Advancing the separation of isomeric species remains a central challenge in analytical chemistry, particularly for biomolecules like carbohydrates and amino acids where stereochemistry can significantly impact biological function. This dissertation explores strategies that leverage hydrophilic interaction liquid chromatography coupled with ion mobility–mass spectrometry (HILIC-IM-MS) to improve the resolution of stereoisomers and enhance structural glycan characterization.In the first part, I focused on separating D- and L-monosaccharide isomers using chiral derivatization via reductive amination with amino acids. Tyrosine tagging, in particular, enabled clear ion mobility separation between enantiomers and epimers, revealing how structural variation near the derivatization site affects gas-phase resolution.

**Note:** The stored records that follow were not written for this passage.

(** X23.  A buy below the threshold.  For a transaction that the ledger
    does not hold and that the classifier returns as a buy whose value does
    not reach the threshold, with a signature that opens no position yet,
    the loop body returns normally: it appends one open row with the
    wallet, the mint, the signature and the instant of the buy, marks the
    signature processed, and sends nothing.  The position is recorded
    although the buy is not announced. *)
Theorem buy_below_threshold_is_recorded_unannounced (cfg : Config)
    (axios_get : string → option (list HeliusTransaction))
    (tx : HeliusTransaction) (walletAddress : string) (walletLabel : option string)
    (w : World) (parsed : ParsedTokenTransfer) :
  ¬ In (txSignature tx) (map ps_signature (processed_signatures w)) →
  ¬ In (txSignature tx) (map buy_signature (positions w)) →
  fst (parseSwapTransaction cfg axios_get tx walletAddress w) = Normal (Some parsed) →
  parsedType parsed = buy →
  shouldNotifyBuy cfg (parsedValueUsd parsed) = false →
  let w' := snd (handleTransaction cfg axios_get tx walletAddress walletLabel w) in
  fst (handleTransaction cfg axios_get tx walletAddress walletLabel w) = Normal tt
  ∧ (∃ row,
       positions w' = positions w ++ [row]
       ∧ is_open row = true
       ∧ wallet_address row = walletAddress
       ∧ token_mint row = parsedTokenMint parsed
       ∧ buy_signature row = txSignature tx
       ∧ buy_timestamp row = txTimestamp tx * 1000)
  ∧ processed_signatures w'
    = processed_signatures w
      ++ [{| ps_signature := txSignature tx; ps_wallet_address := walletAddress |}]
  ∧ sent w' = sent w.
Proof.
  intros Hledger Hfresh Hparsed Hbuy Hquiet w'. subst w'.
  destruct (parseSwapTransaction_result _ _ _ _ _ _ Hparsed) as (isBuy & transfer & Hshape).
  assert (Hsig : parsedSignature parsed = txSignature tx) by (subst parsed; reflexivity).
  assert (Hts : parsedTimestamp parsed = txTimestamp tx) by (subst parsed; reflexivity).
  clear Hshape.
  destruct (parseSwapTransaction_frame cfg axios_get tx walletAddress w) as (cache & Hframe).
  unfold handleTransaction, mbind, Async_bind.
  rewrite (isSignatureProcessed_absent _ _ Hledger).
  destruct (parseSwapTransaction cfg axios_get tx walletAddress w) as [result w1].
  simpl in Hparsed, Hframe. subst result w1. rewrite Hbuy.
  rewrite recordBuyTransaction_eq. cbn [positions setTokenAgeCache buySignature].
  pose proof (existsb_absent buy_signature _ _ Hfresh) as Hnew.
  pose proof (existsb_absent ps_signature _ _ Hledger) as Hunmarked.
  rewrite Hsig, Hnew, Hquiet. unfold markSignatureProcessed. simpl.
  rewrite Hunmarked. simpl.
  split; [reflexivity|]. split; [|split; reflexivity].
  eexists. split; [reflexivity|]. simpl. rewrite Hts. repeat split.
Qed.

Lemma buy_below_threshold_is_recorded_unannounced_witness :
  map buy_signature
    (positions (snd (handleTransaction defaultConfig lookupFails buyWithUsdc whale None
                       emptyWorld)))
  = ["S1"]
  ∧ sent (snd (handleTransaction defaultConfig lookupFails buyWithUsdc whale None
                 emptyWorld)) = [].
Proof.
  destruct (buy_below_threshold_is_recorded_unannounced defaultConfig lookupFails
              buyWithUsdc whale None emptyWorld
              (parsedFrom buyWithUsdc whale true
                 {| fromUserAccount := Some pool; toUserAccount := Some whale;
                    mint := bonk; tokenAmount := 1000000 |}))
    as (_ & (row & Hrows & _ & _ & _ & Hsig & _) & _ & Hsent).
  - intros [].
  - intros [].
  - vm_compute. reflexivity.
  - reflexivity.
  - reflexivity.
  - split.
    + rewrite Hrows. simpl. rewrite Hsig. reflexivity.
    + exact Hsent.
Defined.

I then applied a complementary approach to amino acids, derivatizing them with various carbohydrate tags—including mono- and trisaccharides—to improve IM-MS separation. The maltotriose tag proved most effective for resolving 14 out of 17 amino acid enantiomeric pairs and was also extended to peptides containing site-specific D-amino acid substitutions. The second part of this work focused on improving structural elucidation of N-linked glycans using HILIC retention time modeling. I developed a linear regression model based on monosaccharide retention motifs, creating a retention time prediction tool applicable across neutral and zwitterionic HILIC stationary phases. The model demonstrated strong predictive power, even across changes in column chemistry and gradient conditions, offering a scalable framework for characterizing unknown glycans without relying solely on reference libraries. Finally, I evaluated mass transfer resistance in HILIC using columns with different pore sizes and particle types. Using dextran ladders, I compared separation efficiency across fully and superficially porous particles and demonstrated that the 160 Å superficially porous column offered the best balance of resolution and band broadening. These results reinforced the importance of column design and the role of the water-enriched stationary phase in HILIC retention mechanisms. Collectively, these studies present new analytical strategies that improve isomer separation and glycan characterization, providing useful tools for glycomics, metabolomics, and protein chemistry applications.